MMS and Alliance Charitable Foundation 2010-2011 Grants

Community Action & Care for the Medically Underinsured

  • AIDS Project Worcester - $32,000 to expand the organization's current free and anonymous HIV testing services to include testing for sexually transmitted infections.
  • Amherst Survival Center - $15,000 to support a part time clinic coordinator who will work with patients to connect them with primary care and specialty services, arrange transportation, serve as an advocate, and keep track of appointments and medications.
  • Duffy Health Center - $7,500 to expand the Office-Based Opioid Treatment Program started in 2004; which provides a comprehensive patient support system during the long transition from addiction to recovery.
  • Father Bill's & MainSpring - $15,000 to support the MainSpring Clinic Project in Brockton which provides basic medical care, tests, and screenings, and helps patients with insurance and referrals to primary care physicians.
  • Metro West Free Medical Program - $25,000 to expand services provided by volunteer physicians at the Sudbury and Framingham locations to include routine screening for chronic disease screening and to improve the health literacy of patients.
  • Open Door Free Medical Program - $7,500 to support expansion of its physician-led volunteer initiative to include a mental health component.
  • Boys & Girls Clubs of MetroWest- $10,000 to support the agency's Triple Play Program for Marlborough youth in grades 2-7. The program demonstrates how eating right, keeping fit and forming positive relationships lead to a healthy lifestyle.
  • Hearth, Inc. - $5,000 to support the agency's Outreach Program that provides housing search, placement, and stabilization services to homeless elders; and prevention services to elders at risk of homelessness.
  • Lynn Community Health Center - $25,000 to increase the health education and outreach efforts of its Teen Health Ambassadors in the areas of pregnancy prevention, STD/HIV education and prevention, domestic violence assessment and education, and access to health care services.
  • Milford Regional Medical Center - $7,500 to support efforts of volunteer medical staff and community partners in its tuberculosis program.
  • The Albert Schweitzer Fellowship - $25,000 to support the Boston Schweitzer Fellows Program, one of ten such programs in the U.S. The Fellows Program supports students in medicine and other health professions who are engaged in community service projects that promote health and improve access to health care for underserved populations.

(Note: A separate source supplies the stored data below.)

(* ================================================================= *)
(** ** A small instance *)

Module Example.

(** [str] of a list of strings without apostrophe or backslash, which
    [repr] puts between single quotes as they are: [['a', 'b']]. *)
Definition repr_list (l : list str) : str :=
  py "[" ++ join (py ", ") (map (fun s => py "'" ++ s ++ py "'") l) ++ py "]".

(** One-dimensional integer embeddings stand in for the model: the length of
    the text.  The pad score is the integer value of [-FLT_MAX]. *)
Definition encode (s : str) : Z := Z.of_nat (List.length s).
Definition inner (a b : Z) : Z := (a * b)%Z.
Definition pad_score : Z := (-340282346638528859811704183484516925440)%Z.

Definition column (n t : string) (nullable primary_key : bool) : ColumnInfo :=
  {| col_name := Some (py n); col_type := Some (py t);
     col_nullable := Some nullable; col_default := None;
     col_primary_key := Some primary_key; col_foreign_key := None |}.

(** The table of [simple_test.py]. *)
Definition employees : InspectedTable :=
  {| it_name := py "employees";
     it_columns := [column "id" "INTEGER" true true;
                    column "name" "TEXT" false false;
                    column "department" "TEXT" true false;
                    column "salary" "REAL" true false];
     it_foreign_keys := [] |}.

(** Two custom descriptors, the second without its ['name']. *)
Definition departments : CustomTable :=
  {| ct_name := Some (py "departments");
     ct_columns := Some [column "id" "INTEGER" false true;
                         column "name" "TEXT" false false];
     ct_primary_keys := Some [py "id"];
     ct_foreign_keys := None |}.

Definition nameless : CustomTable :=
  {| ct_name := None;
     ct_columns := Some [column "id" "INTEGER" false true];
     ct_primary_keys := None;
     ct_foreign_keys := None |}.

(** [RAGSystem(engine)] on the database of [simple_test.py]. *)
Definition rag : result (RAGSystem Z) :=
  RAGSystem_init repr_list Z encode [employees] None.

Definition rag_system : RAGSystem Z :=
  match rag with
  | Ok self => self
  | Raise _ => {| table_descriptions := []; index := [] |}
  end.

(** The descriptor this builds for [employees]. *)
Definition employees_description : TableDescription :=
  match inspected_description repr_list employees with
  | Ok d => d
  | Raise _ =>
      {| td_name := []; td_columns := []; td_primary_keys := [];
         td_foreign_keys := []; td_is_custom := false; td_text_description := [] |}
  end.

(** [retrieve_relevant_tables(query)] with its defaults: [k = 3], and [0]
    for the threshold [0.25], which integer scores cannot express. *)
Definition retrieve_default (self : RAGSystem Z) (query : str)
    : result (list (RelevantTable Z)) :=
  retrieve_relevant_tables Z encode Z inner Z.leb pad_score self query 3 0%Z.

(** An agent over that system whose generation client answers every question
    with [sql]; the database returns one row. *)
Definition agent (self : RAGSystem Z) (sql : str)
    : Collaborators (RelevantTable Z) str :=
  {| retrieve := retrieve_default self;
     generate_sql := fun _ _ => Ok sql;
     run_sql := fun _ => Ok ([py "(1,)"], [py "1"]);
     tuple_str := fun row => row |}.

(** An agent whose database connection fails. *)
Definition agent_offline (self : RAGSystem Z) (sql : str)
    : Collaborators (RelevantTable Z) str :=
  {| retrieve := retrieve_default self;
     generate_sql := fun _ _ => Ok sql;
     run_sql := fun _ => Raise (OtherError (py "unable to open database file"));
     tuple_str := fun row => row |}.

End Example.

(* ================================================================= *)
(** ** Vocabulary of the specification *)

(** The text before the first occurrence of [c] (the whole text when [c]
    does not occur). *)
Fixpoint before_first (c : ascii) (s : str) : str :=
  match s with
  | [] => []
  | x :: t => if Ascii.eqb x c then [] else x :: before_first c t
  end.

(** [q] contains a statement terminator that is not its very last
    character. *)
Definition terminator_not_at_end (q : str) : bool :=
  str_in semicolon (but_last q).

(** No white space at either end. *)
Definition trimmed (s : str) : Prop :=
  match s with c :: _ => is_space c = false | [] => True end
  /\ match rev s with c :: _ => is_space c = false | [] => True end.

(** The trimmed text has the shape [t c ;] where [t] holds no terminator and
    [c] is white space or a terminator. *)
Definition dangling_terminator (q : str) : bool :=
  let s := strip q in
  (endswith s semicolon
   && negb (str_in semicolon (but_last (but_last s)))
   && match rev (but_last s) with
      | c :: _ => is_space c || Ascii.eqb c ";"
      | [] => false
      end)%bool.

(** [s] is empty or ends with a character that is not [\w];
    [s] is empty or starts with a character that is not [\w]. *)
Definition ends_outside_word (s : str) : bool := negb (is_word_opt (last_char None s)).
Definition starts_outside_word (s : str) : bool := negb (is_word_opt (hd_error s)).

(** Only white space. *)
Definition all_space (s : str) : Prop := Forall (fun c => is_space c = true) s.

(** The first step of [sanitize_sql_query]: trimmed, and without one trailing
    terminator. *)
Definition without_trailing_terminator (q : str) : str :=
  if endswith (strip q) semicolon then but_last (strip q) else strip q.


(** A place of a search result that holds a slot of an index of [n]
    vectors. *)
Definition slot_of {Score : Type} (n : nat) (p : Score * Z) : Prop :=
  (0 <= snd p < Z.of_nat n)%Z.

(* ================================================================= *)
(** ** Vocabulary of the further properties *)

(** A place of the search result that the loop can serve: a slot of the
    descriptor list, or the padding label. *)
Definition servable {Score : Type} (n : nat) (p : Score * Z) : Prop :=
  (-1 <= snd p < Z.of_nat n)%Z.

(** A column with its ['name'] and ['type'], a foreign key with its three
    keys, a descriptor all of whose columns and foreign keys are so. *)
Definition complete_column (col : ColumnInfo) : bool :=
  match col_name col, col_type col with
  | Some _, Some _ => true
  | _, _ => false
  end.

Definition complete_foreign_key (fk : ForeignKey) : bool :=
  match fk_constrained_columns fk, fk_referred_table fk, fk_referred_columns fk with
  | Some _, Some _, Some _ => true
  | _, _, _ => false
  end.

Definition complete (td : TableDescription) : bool :=
  (forallb complete_column (td_columns td)
   && forallb complete_foreign_key (td_foreign_keys td))%bool.

(** A custom descriptor that can be built. *)
Definition well_formed_custom (c : CustomTable) : bool :=
  (match ct_name c with Some _ => true | None => false end
   && forallb complete_column (get (ct_columns c) [])
   && forallb complete_foreign_key (get (ct_foreign_keys c) []))%bool.

(** The character of the code fences. *)
Definition backquote : ascii := "`"%char.

(** What the default retrieval returns on the small instance. *)
Definition retrieved_employees : list (RelevantTable Z) :=
  match Example.retrieve_default Example.rag_system (py "Show all employees") with
  | Ok r => r
  | Raise _ => []
  end.

(** The secondary check of [validate_and_execute]. *)
Definition starts_destructive (sql : str) : bool :=
  (startswith (strip (lower sql)) (py "delete")
   || startswith (strip (lower sql)) (py "drop"))%bool.

(** The calls into the collaborators, without the log records. *)
Definition calls_of (trace : list event) : list event :=
  filter (fun ev => match ev with Log _ _ => false | _ => true end) trace.


(** The line [n:t:b,x,y]. *)
Definition piece (n t b x y : str) : str :=
  n ++ ":"%char :: t ++ ":"%char :: b ++ ","%char :: x ++ ","%char :: y.

(** An agent whose retrieval finds nothing. *)
Definition agent_without_tables : Collaborators (RelevantTable Z) str :=
  {| retrieve := fun _ => Ok [];
     generate_sql := fun _ _ => Ok (py "SELECT 1");
     run_sql := fun _ => Ok ([], []);
     tuple_str := fun row => row |}.

(* ================================================================= *)
(** ** Properties of the string operations *)

Lemma is_space_semicolon : is_space ";" = false.
Proof. reflexivity. Qed.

International Health Studies

  • Oluwatoyin Ajayi, MD - a second-year resident in the Boston University Department of Family Medicine, will support doctors and nurses in health centers in Freetown, Sierra Leone, as they deliver much-needed medical care to local residents. Additionally, she will conduct surveys and focus groups among parents of young children to better understand health-seeking behavior within the community and gain a better understanding of the barriers to health care.
  • David Bayne - a fourth-year medical student at Harvard Medical School, will work at Partners in Health surgical center in Cange, Haiti. He will help coordinate surgical treatment between the visiting and onsite surgical teams and do post-operative follow-ups with patients.
  • Catalina Hoyos, MD - a third-year resident in the University of Massachusetts Pediatric Residency Program, will serve at the JFK Medical Center, one of the few hospitals in Monrovia, Liberia, where child can get free care. Dr. Hoyos will provide assistance on the 25-bed pediatric ward, the 5-crib NICU, and at the pediatric outpatient clinic, which cares for between 60 and 80 children each day. Additionally, she will help establish a chronic illness clinic for children.
  • Rose Leonard - a fourth-year medical student at Harvard Medical School, will work at the Community Health Clinic in Huehuetenango, Guatemala. In Guatemala, cervical cancer accounts for nearly 60% of cancer cases among women, according to the National Cancer Institute. Rose will pilot a "single visit screen-and-treat" method, which has proven simple, safe, and effective in developing countries. With the assistance of a trained expert, she will teach the local women's health care workers the technique for cervical cancer screening.